» Work order: The answer must be every line from the entries below that includes "Lemma".
________
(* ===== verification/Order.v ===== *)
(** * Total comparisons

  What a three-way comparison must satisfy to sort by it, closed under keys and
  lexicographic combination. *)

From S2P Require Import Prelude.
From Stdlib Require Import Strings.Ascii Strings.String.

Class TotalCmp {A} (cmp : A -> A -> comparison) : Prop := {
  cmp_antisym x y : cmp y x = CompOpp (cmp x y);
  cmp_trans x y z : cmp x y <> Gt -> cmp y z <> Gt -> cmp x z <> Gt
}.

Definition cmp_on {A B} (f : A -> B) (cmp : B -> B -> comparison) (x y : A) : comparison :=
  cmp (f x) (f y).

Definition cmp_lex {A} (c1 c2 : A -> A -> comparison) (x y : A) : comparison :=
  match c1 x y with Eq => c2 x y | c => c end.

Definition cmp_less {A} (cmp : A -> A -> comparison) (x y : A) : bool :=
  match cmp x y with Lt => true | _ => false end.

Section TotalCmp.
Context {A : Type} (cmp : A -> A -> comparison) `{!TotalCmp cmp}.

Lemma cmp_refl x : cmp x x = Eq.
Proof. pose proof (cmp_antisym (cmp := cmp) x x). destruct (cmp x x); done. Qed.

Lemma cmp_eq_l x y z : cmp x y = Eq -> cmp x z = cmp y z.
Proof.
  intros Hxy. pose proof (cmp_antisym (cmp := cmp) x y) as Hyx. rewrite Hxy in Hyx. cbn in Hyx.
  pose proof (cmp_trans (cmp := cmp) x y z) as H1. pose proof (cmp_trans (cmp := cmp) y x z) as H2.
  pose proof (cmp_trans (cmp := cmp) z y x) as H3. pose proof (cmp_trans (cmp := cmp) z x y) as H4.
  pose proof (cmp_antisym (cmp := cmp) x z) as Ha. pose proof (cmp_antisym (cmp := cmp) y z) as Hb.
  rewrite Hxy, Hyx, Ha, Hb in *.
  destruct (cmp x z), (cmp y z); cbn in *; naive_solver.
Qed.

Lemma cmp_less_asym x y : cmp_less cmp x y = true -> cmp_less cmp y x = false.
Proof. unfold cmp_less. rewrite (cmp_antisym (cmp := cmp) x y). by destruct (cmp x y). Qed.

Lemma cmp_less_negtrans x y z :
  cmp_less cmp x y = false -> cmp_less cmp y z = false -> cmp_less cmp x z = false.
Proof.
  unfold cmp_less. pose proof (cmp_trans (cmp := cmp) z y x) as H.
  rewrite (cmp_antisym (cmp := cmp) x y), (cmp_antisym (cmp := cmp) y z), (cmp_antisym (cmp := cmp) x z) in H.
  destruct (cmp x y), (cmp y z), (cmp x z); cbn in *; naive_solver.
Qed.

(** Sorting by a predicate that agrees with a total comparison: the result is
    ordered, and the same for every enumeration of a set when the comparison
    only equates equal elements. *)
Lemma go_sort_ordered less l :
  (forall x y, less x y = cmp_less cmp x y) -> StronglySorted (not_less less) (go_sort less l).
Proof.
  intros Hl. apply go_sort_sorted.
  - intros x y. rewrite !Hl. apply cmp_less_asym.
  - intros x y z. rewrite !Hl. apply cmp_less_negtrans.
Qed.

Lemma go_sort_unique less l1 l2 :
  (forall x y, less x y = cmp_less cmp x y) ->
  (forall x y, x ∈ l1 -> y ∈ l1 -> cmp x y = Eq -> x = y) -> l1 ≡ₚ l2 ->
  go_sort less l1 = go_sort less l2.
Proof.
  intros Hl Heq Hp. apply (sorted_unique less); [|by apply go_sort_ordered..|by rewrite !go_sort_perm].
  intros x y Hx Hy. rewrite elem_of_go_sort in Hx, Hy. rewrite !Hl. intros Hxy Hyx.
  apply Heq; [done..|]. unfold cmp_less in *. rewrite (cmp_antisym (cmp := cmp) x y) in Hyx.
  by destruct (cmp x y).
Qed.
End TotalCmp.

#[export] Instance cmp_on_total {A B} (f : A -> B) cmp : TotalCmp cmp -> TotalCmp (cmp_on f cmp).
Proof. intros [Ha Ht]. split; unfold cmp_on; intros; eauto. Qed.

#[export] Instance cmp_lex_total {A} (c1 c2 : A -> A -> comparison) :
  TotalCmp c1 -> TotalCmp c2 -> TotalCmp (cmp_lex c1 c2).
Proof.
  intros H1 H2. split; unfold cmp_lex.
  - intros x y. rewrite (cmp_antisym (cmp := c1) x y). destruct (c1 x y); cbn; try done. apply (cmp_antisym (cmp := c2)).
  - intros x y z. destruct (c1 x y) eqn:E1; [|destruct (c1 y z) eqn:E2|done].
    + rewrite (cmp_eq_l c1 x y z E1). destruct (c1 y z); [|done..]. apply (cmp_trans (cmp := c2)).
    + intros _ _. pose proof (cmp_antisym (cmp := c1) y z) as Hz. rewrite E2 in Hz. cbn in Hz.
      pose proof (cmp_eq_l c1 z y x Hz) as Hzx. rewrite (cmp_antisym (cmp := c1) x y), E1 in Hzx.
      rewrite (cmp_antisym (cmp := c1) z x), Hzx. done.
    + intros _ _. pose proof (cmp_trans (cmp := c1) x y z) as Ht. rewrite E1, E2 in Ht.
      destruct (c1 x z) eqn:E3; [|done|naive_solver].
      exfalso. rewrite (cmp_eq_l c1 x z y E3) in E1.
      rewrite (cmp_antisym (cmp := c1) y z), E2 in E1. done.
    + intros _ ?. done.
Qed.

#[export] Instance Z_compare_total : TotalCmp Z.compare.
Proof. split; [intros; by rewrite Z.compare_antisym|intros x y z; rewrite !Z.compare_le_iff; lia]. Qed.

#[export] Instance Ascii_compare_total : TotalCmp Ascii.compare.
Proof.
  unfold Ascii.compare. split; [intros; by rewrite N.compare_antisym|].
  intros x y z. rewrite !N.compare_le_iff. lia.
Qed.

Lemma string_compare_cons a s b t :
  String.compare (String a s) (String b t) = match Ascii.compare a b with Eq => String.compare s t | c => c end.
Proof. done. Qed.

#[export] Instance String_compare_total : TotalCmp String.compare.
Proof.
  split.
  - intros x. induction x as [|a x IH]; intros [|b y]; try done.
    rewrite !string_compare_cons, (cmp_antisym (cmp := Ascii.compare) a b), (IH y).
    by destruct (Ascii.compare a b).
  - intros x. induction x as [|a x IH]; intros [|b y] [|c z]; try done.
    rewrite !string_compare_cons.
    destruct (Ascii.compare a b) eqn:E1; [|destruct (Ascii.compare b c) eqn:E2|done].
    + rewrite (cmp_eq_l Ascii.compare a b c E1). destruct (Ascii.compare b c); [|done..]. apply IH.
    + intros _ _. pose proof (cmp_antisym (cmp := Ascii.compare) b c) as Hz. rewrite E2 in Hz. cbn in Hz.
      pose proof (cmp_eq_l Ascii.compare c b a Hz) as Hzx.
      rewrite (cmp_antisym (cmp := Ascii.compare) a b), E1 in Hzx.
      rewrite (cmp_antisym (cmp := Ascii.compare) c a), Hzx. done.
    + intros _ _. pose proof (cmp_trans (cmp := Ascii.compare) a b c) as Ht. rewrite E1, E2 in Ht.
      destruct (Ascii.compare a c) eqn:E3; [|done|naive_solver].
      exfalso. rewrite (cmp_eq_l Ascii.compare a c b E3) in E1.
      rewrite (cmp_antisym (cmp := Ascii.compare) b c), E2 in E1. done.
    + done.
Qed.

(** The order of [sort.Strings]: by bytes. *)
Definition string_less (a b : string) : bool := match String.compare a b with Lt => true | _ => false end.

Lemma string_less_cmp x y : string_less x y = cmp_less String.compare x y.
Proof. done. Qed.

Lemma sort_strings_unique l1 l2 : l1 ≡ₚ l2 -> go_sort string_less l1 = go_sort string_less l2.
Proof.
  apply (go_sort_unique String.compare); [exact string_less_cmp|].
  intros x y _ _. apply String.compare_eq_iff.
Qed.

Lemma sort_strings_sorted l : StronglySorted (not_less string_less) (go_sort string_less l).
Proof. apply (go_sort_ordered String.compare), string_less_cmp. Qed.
________
» Answer for this exercise:
Lemma cmp_refl x : cmp x x = Eq.
Lemma cmp_eq_l x y z : cmp x y = Eq -> cmp x z = cmp y z.
Lemma cmp_less_asym x y : cmp_less cmp x y = true -> cmp_less cmp y x = false.
Lemma cmp_less_negtrans x y z :
Lemma go_sort_ordered less l :
Lemma go_sort_unique less l1 l2 :
Lemma string_compare_cons a s b t :
Lemma string_less_cmp x y : string_less x y = cmp_less String.compare x y.
Lemma sort_strings_unique l1 l2 : l1 ≡ₚ l2 -> go_sort string_less l1 = go_sort string_less l2.
Lemma sort_strings_sorted l : StronglySorted (not_less string_less) (go_sort string_less l).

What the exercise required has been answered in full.